The Unfolding Future

The twin-engine Multirole transport aircraft (MTA) is being developed by Russian United Aircraft Corporation and India’s Hindustan Aeronautics Ltd (HAL). This 20-ton load carrying aircraft (100 passengers) is to replace the smaller An-32. The first flight is likely to be 2017 and aircraft is expected to enter service by end of this decade.

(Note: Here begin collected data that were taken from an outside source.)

(** A log with a summary has a ['-'] in every line that is no banner. *)
Lemma parse_log_separated (c : constants) (log : string)
    (s : dict LogParser.day_summary) :
  LogParser.parse_log c log = Ok s ->
  forallb (separated c) (splitlines log) = true.
Proof.
  unfold LogParser.parse_log. intros Hrun.
  pose proof (lines_outcome c (splitlines log) [] (Forall_nil _)) as H.
  destruct (forallb (separated c) (splitlines log)); [reflexivity |].
  congruence.
Qed.

Section LogSegments.

Context (c : constants).
Hypothesis Hmarkers : distinct (error_markers c) = true.
Hypothesis Hsummary : distinct (summary_keys c) = true.

(** The counts of a date in the summary of a log. *)
Lemma parse_log_counts (log : string) (s : dict LogParser.day_summary)
    (date : string) :
  LogParser.parse_log c log = Ok s ->
  counts_at c s date (tally c (splitlines log) date)
  /\ mem date s = dated c (splitlines log) date.
Proof.
  intros Hrun.
  destruct (lines_tallied c Hmarkers Hsummary (splitlines log) [] s
              (Forall_nil _) Hrun) as (Hcounts & Hmem & _).
  split.
  - rewrite <- (add_counts_zero_l (tally c (splitlines log) date)).
    now apply Hcounts.
  - exact (Hmem date).
Qed.

Lemma parse_log_tallied (log : string) (s : dict LogParser.day_summary)
    (date : string) :
  LogParser.parse_log c log = Ok s ->
  find date s =
  if carries c (splitlines log) date
  then Some (day_of c (segment_tally c (splitlines log) date))
  else None.
Proof.
  intros Hrun.
  destruct (parse_log_counts log s date Hrun) as (Hcounts & Hmem).
  rewrite (dated_carries c _ date (parse_log_separated c log s Hrun)) in Hmem.
  rewrite tally_segments in Hcounts.
  unfold counts_at in Hcounts. unfold mem in Hmem.
  destruct (find date s) as [day |]; rewrite <- Hmem; congruence.
Qed.

End LogSegments.

(** C7, the claim as stated fails: a line without ['-'] between two well
    formed lines makes [parse_log] raise [IndexError]; no summary of the
    other lines is returned. *)
Lemma C7_counterexample :
  LogParser.parse_log sample_constants sample_broken_log = Raise IndexError.
Proof. reflexivity. Qed.

(** C7, amended. A line that is no banner and has no ['-'] is fatal to the
    whole aggregation: [parse_log] raises [IndexError] and returns no
    summary, whatever the other lines are; it returns a summary exactly
    when every such line has a ['-']. A line that lacks the ['@'] only is
    neither flagged nor skipped: in the summary [parse_log] returns (the
    markers and the summary keys being pairwise distinct), all the text
    before the first ['-'] of such a line is a date key, and its counts
    are those of the lines of the log with this date key, this line among
    them. *)
Theorem C7_unseparated_line_fatal (c : constants) (log : string) :
  (forallb (separated c) (splitlines log) = true ->
   exists s, LogParser.parse_log c log = Ok s)
  /\ (forallb (separated c) (splitlines log) = false ->
      LogParser.parse_log c log = Raise IndexError)
  /\ (forall (s : dict LogParser.day_summary) (line : string),
        distinct (error_markers c) = true ->
        distinct (summary_keys c) = true ->
        LogParser.parse_log c log = Ok s ->
        In line (splitlines log) ->
        is_banner c line = false ->
        contains "@" (text_before "-" line) = false ->
        find (text_before "-" line) s =
        Some (day_of c (segment_tally c (splitlines log)
                          (text_before "-" line)))).
Proof.
  split; [| split].
  - intros E.
    pose proof (lines_outcome c (splitlines log) [] (Forall_nil _)) as H.
    unfold LogParser.parse_log. now rewrite E in H.
  - intros E.
    pose proof (lines_outcome c (splitlines log) [] (Forall_nil _)) as H.
    unfold LogParser.parse_log. now rewrite E in H.
  - intros s line Hmarkers Hsummary Hrun Hline Hbanner Hat.
    rewrite (parse_log_tallied c Hmarkers Hsummary log s _ Hrun).
    replace (carries c (splitlines log) (text_before "-" line)) with true;
      [reflexivity |].
    symmetry. unfold carries. apply existsb_exists. exists line.
    split; [exact Hline |].
    unfold date_key. rewrite Hbanner, (text_before_without "@" _ Hat).
    now rewrite String.eqb_refl.
Qed.
Lemma Fwrite_printer_kept (fuel : nat) (w : W) (s : Writable)
    (options : list Option) (pr : lprinter) :
  (forall extent settings, kept (l_newPrinter w extent settings)) ->
  result (Fwrite_printer (ops := layout_printer margin) fuel w s options)
  = Some pr ->
  kept pr.
Proof.
  intros Hw. unfold Fwrite_printer. rewrite !result_bind.
  destruct (result (endOf fuel s)) as [extent|]; [|discriminate].
  rewrite result_bind.
  destruct (result (fromIterator (ops := layout_printer margin) fuel (All s) _))
    as [pr1|] eqn:E1; [|discriminate].
  cbn. intros [= <-]. apply l_Finish_kept.
  eapply (fromIterator_invariant (ops := layout_printer margin) kept);
    [| |exact E1].
  - intros. now apply l_Consume_kept.
  - apply Hw.
Qed.

End EngineInvariant.

Section BuilderText.

Variable margin : Z -> Z -> string.

(** The builder holds the text of the tokens rendered. *)
Lemma emit_text (tok : Token) (pr : @lprinter Builder) :
  contents (p_writer pr)
  = text_of (map (token_text margin (p_extent pr)) (p_rendered pr)) ->
  contents (p_writer (emit margin tok pr))
  = text_of (map (token_text margin (p_extent (emit margin tok pr)))
               (p_rendered (emit margin tok pr))).
Proof.
  intros H. unfold emit. destruct (p_err pr); [exact H|].
  cbn. rewrite H, map_app, text_of_app. cbn.
  now rewrite string_append_empty.
Qed.

Lemma advance_text (pr : @lprinter Builder) :
  contents (p_writer pr)
  = text_of (map (token_text margin (p_extent pr)) (p_rendered pr)) ->
  contents (p_writer (advance pr))
  = text_of (map (token_text margin (p_extent (advance pr)))
               (p_rendered (advance pr))).
Proof. intros H. unfold advance. now destruct (p_err pr). Qed.

(** The text [Sprint] and [Swrite] return is the text of the tokens the
    engine rendered, in order. *)
Theorem string_is_rendered_tokens :
  (forall fuel s p options pr,
     result (Fprint_printer (ops := layout_printer margin) fuel zero_Builder
               s p options) = Some pr ->
     result (Sprint (ops := layout_printer margin) fuel s p options)
     = Some (text_of (map (token_text margin (p_extent pr)) (p_rendered pr)))) /\
  (forall fuel s options pr,
     result (Fwrite_printer (ops := layout_printer margin) fuel zero_Builder
               s options) = Some pr ->
     result (Swrite (ops := layout_printer margin) fuel s options)
     = Some (text_of (map (token_text margin (p_extent pr)) (p_rendered pr)))).
Proof.
  split.
  - intros fuel s p options pr H.
    pose proof (Fprint_printer_kept margin _ (emit_text) (advance_text)
                  fuel zero_Builder s p options pr (fun _ _ => eq_refl) H) as Ht.
    unfold Sprint, Sprint_builder, Fprint. rewrite !result_bind, H.
    cbn. now rewrite <- Ht.
  - intros fuel s options pr H.
    pose proof (Fwrite_printer_kept margin _ (emit_text) (advance_text)
                  fuel zero_Builder s options pr (fun _ _ => eq_refl) H) as Ht.
    unfold Swrite, Swrite_builder, Fwrite. rewrite !result_bind, H.
    cbn. now rewrite <- Ht.
Qed.

End BuilderText.

(* ================================================================== *)
(** * Further properties of [print.go] *)

(** ** The run monad *)

Lemma bind_assoc {A B C : Type} (m : Run A) (f : A -> Run B) (g : B -> Run C) :
  bind (bind m f) g = bind m (fun a => bind (f a) g).
Proof.
  destruct m as [t [a|]]; cbn; [|reflexivity].
  destruct (f a) as [t1 [b|]]; cbn; [|reflexivity].
  destruct (g b) as [t2 o]. now rewrite app_assoc.
Qed.

Lemma bind_ret_l {A B : Type} (a : A) (f : A -> Run B) : bind (ret a) f = f a.
Proof. cbn. now destruct (f a). Qed.

Lemma bind_ext {A B : Type} (m : Run A) (f g : A -> Run B) :
  (forall a, f a = g a) -> bind m f = bind m g.
Proof. intros H. destruct m as [t [a|]]; cbn; [now rewrite H|reflexivity]. Qed.

Lemma consumed_pairs_app (t u : list Event) :
  consumed_pairs (t ++ u) = consumed_pairs t ++ consumed_pairs u.
Proof.
  induction t as [|e t IH]; cbn; [reflexivity|].
  destruct e; cbn; now rewrite IH.
Qed.

(** ** What [fromIterator] feeds the printer *)

Section Feeding.

Context {W : Type} {ops : PrinterOps W}.

Lemma fromIterator_loop_feeds (it : Seq2) :
  forall fuel i pr,
    let r := rangeSeq2 fuel it i fromIterator_body pr in
    let l := consumed_pairs (trace r) in
    l = yielded it i (List.length l) /\
    (forall f, result r = Some f -> leaves f = feed l pr) /\
    (pulled (trace r) = seq i (List.length l)
     \/ pulled (trace r) = seq i (S (List.length l))).
Proof.
  induction fuel as [|fuel IH]; intros i pr; cbv zeta.
  - cbn. repeat split; [discriminate|now left].
  - rewrite fromIterator_loop_step.
    destruct (it i) as [[posit digit]|] eqn:Hi.
    + destruct (CanConsume (Consume posit digit pr)) eqn:E.
      * destruct (IH (S i) (Consume posit digit pr)) as (Hl & Hf & Hp).
        cbn [trace result fst snd consumed_pairs pulled List.length yielded].
        rewrite Hi. cbn [trace] in Hl, Hf, Hp. repeat split.
        -- f_equal. exact Hl.
        -- intros f H. cbn [result] in Hf. rewrite (Hf f H). reflexivity.
        -- destruct Hp as [Hp|Hp]; [left|right]; cbn [seq]; now rewrite Hp.
      * cbn [trace result fst snd consumed_pairs pulled List.length yielded].
        rewrite Hi. repeat split.
        -- intros f [= <-]. reflexivity.
        -- now left.
    + cbn. repeat split; [|now right]. intros f [= <-]. reflexivity.
Qed.
Example chain_weights :
  (_edge_matrix Demo.chain).2
  = Ok (Sparse 3 (<[(1, 0) := 1%Z]> {[(2, 1) := 6%Z]})).
Proof. vm_compute. reflexivity. Qed.

(** *** C1: a session with a single image *)

Section SingleImage.
Context `{VP : VisionPrimitives} `{GP : GraphPrimitives}.

Lemma no_records_build_raises (s : ImageStitcher) :
  _matches s = ∅ ->
  build_edge_matrix s = Raise (ValueError "max() arg is an empty sequence").
Proof.
  intros Hnone. unfold build_edge_matrix.
  by rewrite py_max_no_records.
Qed.

(** Without a match record the property [_edge_matrix] raises from the
    [max] over the empty store, whatever the number of images. *)
Lemma edge_matrix_no_records (s : ImageStitcher) :
  well_formed s -> _matches s = ∅ -> length (_images s) <> 0 ->
  _edge_matrix s = (s, Raise (ValueError "max() arg is an empty sequence")).
Proof.
  intros [_ Hcache] Hnone Hlen. unfold _edge_matrix.
  rewrite decide_False by done.
  rewrite no_records_build_raises by done.
  destruct (_current_edge_matrix s) as [current|] eqn:Hcur; [|done].
  destruct (decide (shape current = length (_images s))) as [Hshape|]; [|done].
  destruct (Hcache current eq_refl) as [_ Hsame].
  specialize (Hsame Hshape).
  by rewrite no_records_build_raises in Hsame.
Qed.

Lemma single_image_no_records (s : ImageStitcher) :
  well_formed s -> length (_images s) = 1 -> _matches s = ∅.
Proof.
  intros [Hkeys _] Hlen.
  destruct (decide (_matches s = ∅)) as [|Hne]; [done|].
  apply map_choose in Hne as ([i j] & v & Hv).
  specialize (Hkeys (i, j) v Hv). cbn in Hkeys. lia.
Qed.

Lemma stitch_no_records (s : ImageStitcher) (fuel : nat) :
  well_formed s -> _matches s = ∅ -> length (_images s) <> 0 ->
  stitch fuel s = (s, Failed (ValueError "max() arg is an empty sequence")).
Proof.
  intros Hwf Hnone Hlen.
  unfold stitch, spanning_tree, validate, and_then.
  by rewrite edge_matrix_no_records.
Qed.

(** C1, on the code: for a session that holds exactly one image,
    [stitch] does not return the image; it raises the [ValueError] of
    [max] on an empty sequence, from the first read of [_edge_matrix]. *)
Theorem single_image_stitch_raises (s : ImageStitcher) (fuel : nat) :
  well_formed s -> length (_images s) = 1 ->
  stitch fuel s = (s, Failed (ValueError "max() arg is an empty sequence")).
Proof.
  intros Hwf Hlen. apply stitch_no_records; [done| |lia].
  by apply single_image_no_records.
Qed.

End SingleImage.

Lemma single_well_formed : well_formed Demo.single.
Proof. split; [apply map_Forall_empty|intros m Hm; discriminate]. Qed.

Lemma single_image_stitch_raises_witness :
  stitch (GP := Demo.graph) 10 Demo.single
  = (Demo.single, Failed (ValueError "max() arg is an empty sequence")).
Proof.
  exact (single_image_stitch_raises (GP := Demo.graph) Demo.single 10
           single_well_formed eq_refl).
Defined.

(** The same session as the calls of the library build it. *)
Example added_single_image_raises :
  (stitch (GP := Demo.graph) 10
     (add_image (VP := Demo.vision) new_session (Demo.picture 2 3) "A")).2
  = Failed (ValueError "max() arg is an empty sequence").
Proof. reflexivity. Qed.

(** *** First extreme element of an array *)

Section ArgBest.
Context {A : Type} (better : A -> A -> bool).
Hypothesis better_asym : forall a b, better a b = true -> better b a = false.
Hypothesis better_trans :
  forall x a b, better x b = true -> better a b = false -> better x a = true.

(** [i] is the position of the first element that none beats. *)
Definition first_best (l : list A) (i : nat) : Prop :=
  exists v, l !! i = Some v /\
    (forall j w, l !! j = Some w -> better w v = false) /\
    (forall j w, j < i -> l !! j = Some w -> better v w = true).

India is soon likely to procure 15 Japanese amphibious aircraft ‘US-2’. It will be the first ever Japanese sale of military equipment after WW II. The Shin Maywa Industries developed amphibious flying boat has a short take-off (280 m) and landing (330 m) performance over water, and could land at high sea states as also operate on land from runways as small as 1.3 km long.

India is in one of the most threatened regions, and with serious boundary disputes with the two nuclear armed neighbours. With Pakistan being the epi-centre of terrorism, special operations would remain the key to India’s defence. India is rightly building its Special Forces and air transportation capability.

The ‘Make in India’ priority of the government has already resulted in HS-748 replacement being offered for Indian private sector. With gradual increase in FDI, foreign aircraft majors are expected to move to establish manufacturing in India. Major manufacturers like Airbus and Boeing are already exploring the options. In the not so far future India should have its Special Forces Command. Special Ops aircraft are a capability that India’s Armed Forces would need to necessarily possess to give themselves a defining advantage.